- **To do**: Write out, from the entries below, exactly the lines that run between the lines holding "(** the session" and "Definition set_end (confirmed", inclusive, and stop there.

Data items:
•••
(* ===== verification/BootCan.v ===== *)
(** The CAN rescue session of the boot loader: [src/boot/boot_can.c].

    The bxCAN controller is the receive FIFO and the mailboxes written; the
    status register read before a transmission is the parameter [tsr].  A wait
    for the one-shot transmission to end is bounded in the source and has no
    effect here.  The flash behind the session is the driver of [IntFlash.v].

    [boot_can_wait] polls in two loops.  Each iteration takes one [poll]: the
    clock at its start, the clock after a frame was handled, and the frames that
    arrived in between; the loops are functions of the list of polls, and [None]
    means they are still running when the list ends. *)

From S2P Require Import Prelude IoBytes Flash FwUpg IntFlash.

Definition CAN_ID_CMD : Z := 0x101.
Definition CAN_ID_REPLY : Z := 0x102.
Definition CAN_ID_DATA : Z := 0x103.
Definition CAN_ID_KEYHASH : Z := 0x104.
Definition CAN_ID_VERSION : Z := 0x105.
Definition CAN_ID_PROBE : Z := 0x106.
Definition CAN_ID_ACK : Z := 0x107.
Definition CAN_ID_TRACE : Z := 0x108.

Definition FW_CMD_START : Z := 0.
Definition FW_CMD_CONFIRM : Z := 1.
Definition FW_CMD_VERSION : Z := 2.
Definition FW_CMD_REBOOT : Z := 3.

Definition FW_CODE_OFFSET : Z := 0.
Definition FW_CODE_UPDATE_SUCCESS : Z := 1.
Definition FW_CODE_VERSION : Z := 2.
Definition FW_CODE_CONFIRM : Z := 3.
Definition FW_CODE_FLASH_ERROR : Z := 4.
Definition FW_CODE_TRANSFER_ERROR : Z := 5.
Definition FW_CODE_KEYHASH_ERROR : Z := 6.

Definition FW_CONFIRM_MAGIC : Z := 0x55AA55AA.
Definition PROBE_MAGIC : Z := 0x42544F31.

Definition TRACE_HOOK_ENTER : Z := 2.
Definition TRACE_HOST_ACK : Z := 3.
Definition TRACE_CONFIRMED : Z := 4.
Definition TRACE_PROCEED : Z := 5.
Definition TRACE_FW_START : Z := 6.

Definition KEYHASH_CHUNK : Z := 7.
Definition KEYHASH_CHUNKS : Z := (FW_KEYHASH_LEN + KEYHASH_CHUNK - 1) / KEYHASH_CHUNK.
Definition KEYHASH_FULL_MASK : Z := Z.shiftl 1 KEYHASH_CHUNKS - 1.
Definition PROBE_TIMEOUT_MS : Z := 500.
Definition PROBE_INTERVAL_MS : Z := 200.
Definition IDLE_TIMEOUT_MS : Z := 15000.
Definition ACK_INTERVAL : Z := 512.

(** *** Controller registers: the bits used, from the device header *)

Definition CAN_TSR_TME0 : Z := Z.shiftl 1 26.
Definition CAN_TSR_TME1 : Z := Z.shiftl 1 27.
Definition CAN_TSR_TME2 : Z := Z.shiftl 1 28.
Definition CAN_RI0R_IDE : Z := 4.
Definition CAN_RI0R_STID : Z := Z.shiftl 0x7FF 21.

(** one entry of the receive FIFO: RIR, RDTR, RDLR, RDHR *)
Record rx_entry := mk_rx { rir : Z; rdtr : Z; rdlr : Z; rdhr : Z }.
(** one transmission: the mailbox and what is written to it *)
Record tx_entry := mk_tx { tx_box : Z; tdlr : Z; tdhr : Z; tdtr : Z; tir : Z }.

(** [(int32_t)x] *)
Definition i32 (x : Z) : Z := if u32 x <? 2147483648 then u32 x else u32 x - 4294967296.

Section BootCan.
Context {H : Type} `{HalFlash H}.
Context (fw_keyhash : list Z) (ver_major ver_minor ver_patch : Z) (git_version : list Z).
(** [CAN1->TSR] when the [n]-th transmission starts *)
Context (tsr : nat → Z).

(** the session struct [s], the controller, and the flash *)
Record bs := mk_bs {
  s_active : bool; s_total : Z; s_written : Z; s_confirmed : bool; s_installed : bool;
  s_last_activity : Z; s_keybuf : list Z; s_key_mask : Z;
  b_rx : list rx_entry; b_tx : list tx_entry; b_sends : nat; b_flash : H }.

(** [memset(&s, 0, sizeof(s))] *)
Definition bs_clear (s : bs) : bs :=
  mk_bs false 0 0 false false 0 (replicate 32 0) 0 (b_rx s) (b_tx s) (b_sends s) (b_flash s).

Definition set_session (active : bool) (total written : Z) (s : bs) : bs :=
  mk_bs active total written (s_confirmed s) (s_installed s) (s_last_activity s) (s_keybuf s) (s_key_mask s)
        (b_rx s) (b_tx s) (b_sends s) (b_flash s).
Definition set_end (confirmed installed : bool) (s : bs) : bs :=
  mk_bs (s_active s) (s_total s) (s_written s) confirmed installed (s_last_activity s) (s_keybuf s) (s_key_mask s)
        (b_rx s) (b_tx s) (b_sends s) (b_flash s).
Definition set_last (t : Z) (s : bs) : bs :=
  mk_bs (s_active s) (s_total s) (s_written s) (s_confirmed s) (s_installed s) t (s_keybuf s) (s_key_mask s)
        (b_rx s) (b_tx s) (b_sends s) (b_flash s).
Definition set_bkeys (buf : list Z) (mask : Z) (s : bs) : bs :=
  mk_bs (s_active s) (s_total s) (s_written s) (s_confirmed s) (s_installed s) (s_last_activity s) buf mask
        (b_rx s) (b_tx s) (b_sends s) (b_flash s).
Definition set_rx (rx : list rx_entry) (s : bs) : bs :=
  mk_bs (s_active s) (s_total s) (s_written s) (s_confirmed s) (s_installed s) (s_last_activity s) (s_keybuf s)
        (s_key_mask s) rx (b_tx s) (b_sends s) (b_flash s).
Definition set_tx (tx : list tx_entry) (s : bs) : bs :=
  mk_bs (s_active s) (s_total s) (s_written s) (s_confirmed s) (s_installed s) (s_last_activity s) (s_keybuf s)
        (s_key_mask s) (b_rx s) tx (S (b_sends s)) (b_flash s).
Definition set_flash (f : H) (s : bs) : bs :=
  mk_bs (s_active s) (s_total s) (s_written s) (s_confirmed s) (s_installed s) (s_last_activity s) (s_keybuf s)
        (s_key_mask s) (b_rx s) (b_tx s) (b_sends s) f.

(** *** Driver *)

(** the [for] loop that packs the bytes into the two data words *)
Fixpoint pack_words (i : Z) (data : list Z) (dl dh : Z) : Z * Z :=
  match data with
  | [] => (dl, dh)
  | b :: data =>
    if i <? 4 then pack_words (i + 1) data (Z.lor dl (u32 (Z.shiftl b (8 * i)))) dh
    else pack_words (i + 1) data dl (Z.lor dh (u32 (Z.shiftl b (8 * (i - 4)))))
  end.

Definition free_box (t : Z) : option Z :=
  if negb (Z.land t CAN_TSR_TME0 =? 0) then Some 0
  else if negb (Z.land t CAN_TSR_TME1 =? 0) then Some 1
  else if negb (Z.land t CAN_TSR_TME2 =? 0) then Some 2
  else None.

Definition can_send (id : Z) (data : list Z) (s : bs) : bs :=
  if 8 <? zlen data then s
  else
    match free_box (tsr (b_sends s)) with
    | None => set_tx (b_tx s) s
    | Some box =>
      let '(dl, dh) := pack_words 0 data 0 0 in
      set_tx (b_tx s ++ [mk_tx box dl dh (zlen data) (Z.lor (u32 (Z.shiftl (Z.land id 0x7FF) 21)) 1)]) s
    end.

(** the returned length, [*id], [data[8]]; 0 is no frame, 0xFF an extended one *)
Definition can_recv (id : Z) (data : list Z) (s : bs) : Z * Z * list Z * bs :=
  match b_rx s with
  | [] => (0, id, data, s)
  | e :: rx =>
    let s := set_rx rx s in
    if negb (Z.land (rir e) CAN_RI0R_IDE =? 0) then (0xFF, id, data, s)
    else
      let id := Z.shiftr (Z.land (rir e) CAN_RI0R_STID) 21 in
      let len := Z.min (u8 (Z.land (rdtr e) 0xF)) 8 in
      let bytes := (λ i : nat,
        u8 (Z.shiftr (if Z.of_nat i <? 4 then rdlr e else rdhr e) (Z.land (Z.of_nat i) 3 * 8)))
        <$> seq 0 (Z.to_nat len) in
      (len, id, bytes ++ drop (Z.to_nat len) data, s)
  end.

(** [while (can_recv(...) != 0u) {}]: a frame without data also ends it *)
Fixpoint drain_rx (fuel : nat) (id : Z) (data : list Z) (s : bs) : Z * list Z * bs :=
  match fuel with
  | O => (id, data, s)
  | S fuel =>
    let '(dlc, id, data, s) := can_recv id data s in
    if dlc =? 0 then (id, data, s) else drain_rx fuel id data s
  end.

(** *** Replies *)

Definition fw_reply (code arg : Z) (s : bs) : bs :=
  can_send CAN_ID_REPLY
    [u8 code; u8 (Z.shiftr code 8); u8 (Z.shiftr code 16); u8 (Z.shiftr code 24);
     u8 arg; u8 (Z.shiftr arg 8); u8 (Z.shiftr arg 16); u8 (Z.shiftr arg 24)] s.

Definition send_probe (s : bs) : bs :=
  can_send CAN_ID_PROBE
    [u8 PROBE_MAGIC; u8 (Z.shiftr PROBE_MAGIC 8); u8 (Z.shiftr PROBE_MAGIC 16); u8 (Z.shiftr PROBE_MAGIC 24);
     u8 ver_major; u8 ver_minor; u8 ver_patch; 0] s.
•••
- **Your response**:
(** the session struct [s], the controller, and the flash *)
Record bs := mk_bs {
  s_active : bool; s_total : Z; s_written : Z; s_confirmed : bool; s_installed : bool;
  s_last_activity : Z; s_keybuf : list Z; s_key_mask : Z;
  b_rx : list rx_entry; b_tx : list tx_entry; b_sends : nat; b_flash : H }.

(** [memset(&s, 0, sizeof(s))] *)
Definition bs_clear (s : bs) : bs :=
  mk_bs false 0 0 false false 0 (replicate 32 0) 0 (b_rx s) (b_tx s) (b_sends s) (b_flash s).

Definition set_session (active : bool) (total written : Z) (s : bs) : bs :=
  mk_bs active total written (s_confirmed s) (s_installed s) (s_last_activity s) (s_keybuf s) (s_key_mask s)
        (b_rx s) (b_tx s) (b_sends s) (b_flash s).
Definition set_end (confirmed installed : bool) (s : bs) : bs :=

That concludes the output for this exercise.